(Dataset entries)
Definition window_run (l : list WindowAction) (s : nat * Consensus.t) : option (nat * Consensus.t) :=
  foldl (fun acc a => s ← acc; if decide (s.1 <= 10) then window_act a s else None) (Some s) l.

Abbreviation window_reachable := (ConsensusFacts.reachable (Sy := SynchronizerRole * ViewInfo.t)).

Lemma window_message c0 lag c m :
  is_consensus m = true -> window_reachable c0 lag c ->
  window_reachable c0 lag (Consensus.process_message rng0 (sync c.(Consensus.curr_view)) m c).(r_st).
Proof.
  unfold is_consensus. destruct (consensus m.(message)) as [cm| |] eqn:E; try done. intros _ Hr.
  exact (ConsensusFacts.reachable_op _ _ _ _ _ Hr
    (ConsensusFacts.op_message lag c rng0 (sync c.(Consensus.curr_view)) m cm eq_refl E)).
Qed.

Lemma window_act_reachable c0 a lag c s' :
  window_reachable c0 lag c -> lag <= 10 -> window_act a (lag, c) = Some s' -> window_reachable c0 s'.1 s'.2.
Proof.
  intros Hr Hlag. destruct a as [|m|]; cbn [window_act].
  - destruct (Consensus.poll c) as [[[st|]| |] c' [|? ?]] eqn:E; try done; [|by destruct st].
    pose proof (ConsensusFacts.reachable_op _ _ _ _ _ Hr
      (ConsensusFacts.op_poll (Sy := SynchronizerRole * ViewInfo.t) lag c st c' ltac:(cbn; lia) E)) as Hr'.
    destruct st as [|m|ds]; [by intros [= <-]| |by intros [= <-]].
    destruct (is_consensus m) eqn:Hm; [|done]. intros [= <-]. by apply window_message.
  - destruct (is_consensus m) eqn:Hm; [|done]. intros [= <-]. by apply window_message.
  - intros [= <-]. exact (ConsensusFacts.reachable_op _ _ _ _ _ Hr (ConsensusFacts.op_finalize lag c)).
Qed.

Lemma window_run_reachable c0 l : forall s s',
  window_reachable c0 s.1 s.2 -> window_run l s = Some s' -> window_reachable c0 s'.1 s'.2.
Proof.
  unfold window_run. induction l as [|a l IH] using rev_ind; intros s s' Hr; [by intros [= <-]|].
  rewrite foldl_snoc. destruct (foldl _ _ l) as [[lag c]|] eqn:E; cbn; [|done].
  destruct (decide (lag <= 10)) as [Hl|]; [|done]. intros Ha.
  exact (window_act_reachable c0 a lag c s' (IH _ _ Hr E) Hl Ha).
Qed.

(** A window of three instances from 5; instance 5 is decided, and a message
    for instance 9, past the window, has arrived. *)
Definition window0 : Consensus.t := Consensus.new_replica 1 view0 5 3 (ProposerConsensusGuard.new view0).
Definition window5 : nat * Consensus.t :=
  default (0, window0) (window_run
    (replicate 3 WPoll ++ (WMessage <$> messages5) ++ [WMessage (pre_prepare_msg 9 0)] ++ replicate 6 WPoll) (0, window0)).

Action item:
Once you reach the line that contains "exact (window_act_reachable c0", print it and every line after it exactly as written, stopping at the last line of the records and adding nothing.

Exercise result:
  exact (window_act_reachable c0 a lag c s' (IH _ _ Hr E) Hl Ha).
Qed.

(** A window of three instances from 5; instance 5 is decided, and a message
    for instance 9, past the window, has arrived. *)
Definition window0 : Consensus.t := Consensus.new_replica 1 view0 5 3 (ProposerConsensusGuard.new view0).
Definition window5 : nat * Consensus.t :=
  default (0, window0) (window_run
    (replicate 3 WPoll ++ (WMessage <$> messages5) ++ [WMessage (pre_prepare_msg 9 0)] ++ replicate 6 WPoll) (0, window0)).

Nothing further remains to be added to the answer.